Otro ejemplo de dispendio es la colección La Centena, dedicada “a recuperar esas obras significativas y a valorar a sus autores”, que desde su concepción ha sido un fracaso rotundo —la bodega oficial está saturada de miles de esos libros de autores que ya habían agotado su ciclo en sus ediciones originales—, o sea, un presupuesto destinado a la basura por el Consejo Nacional para la Cultura y las Artes, el Conaculta de “Hacia un país de lectores”. Podría uno salvar de esos títulos apenas un diez por ciento quizá del total de autores publicados. No se comprende el criterio de la selección que más bien parece un comodato de nombres y generaciones que una selección rigurosa de lo prestigiado y sus nuevas tendencias. No es nada personal, aclaro. Es una defensa de los impuestos.

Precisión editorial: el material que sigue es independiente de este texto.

(** C3 (no false negatives): once [add x] has returned, [might_exist x]
    returns [True] after any further sequence of [add] calls, whatever those
    calls do: no operation of the filter clears a bit. *)
Theorem no_false_negatives (x : string) (later : list string) (self self1 : BloomCache.t) :
  add x self = (Return tt, self1) ->
  might_exist x (Scenario.add_all later self1)
  = (Return true, Scenario.add_all later self1).
Proof.
  intros Hadd.
  destruct (add_spec _ _ _ _ Hadd) as (_ & _ & Hx). specialize (Hx eq_refl).
  destruct (add_all_spec later self1) as (b' & -> & Hcov).
  now apply might_exist_covers.
Qed.

Lemma no_false_negatives_witness :
  let self := Scenario.sized Scenario.empty_server in
  add "A" self = (Return tt, snd (add "A" self))
  /\ might_exist "A" (Scenario.add_all ["B"; "C"; "A"]%string (snd (add "A" self)))
     = (Return true, Scenario.add_all ["B"; "C"; "A"]%string (snd (add "A" self))).
Proof.
  split.
  - vm_compute. reflexivity.
  - apply (no_false_negatives "A" ["B"; "C"; "A"]%string
             (Scenario.sized Scenario.empty_server)).
    vm_compute. reflexivity.
Defined.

Un ejemplo más: la colección de Periodismo Cultural: obsoleta y sin criterio definido. Conste: asumo que caí en el defecto de verme publicado allí. Recibí 10 mil pesos y 100 ejemplares como pago. Habrá que redefinir las causas y los efectos de esa colección. Una editorial debería tener proyecto, ideas y metas. La colección ha sido manejada según el funcionario en turno, y de forma discrecional, sin explicación pública de los cometidos y alcances. Ahí tendría que estar lo mejor del periodismo cultural. No es el caso. Asumamos la autocrítica para que no se diga que nada más somos simples golpeadores de café. Un ejemplo contrario y bien definido es la colección de teatro que realiza Ediciones El Milagro en coedición con el Conaculta. Libros de impecable factura. Proyecto, ideas y meta. El Milagro tiene un gusto exquisito. Ahora necesitaría expandir su comercialización. Acaso el camino de la edición esté mejor sustentada por el de las coediciones, siempre y cuando haya pluralidad en el otorgamiento de los recursos. Se sabe cómo se le quiere, por ejemplo, a editoriales que se dicen independientes. Qué fácil es sobrevivir bajo la protección estatal. Es notoria la concesión discrecional de esas coediciones a los amigos de casa, contra otras editoriales —no comerciales— que quedan fuera del presupuesto. Eso tiene que cambiar.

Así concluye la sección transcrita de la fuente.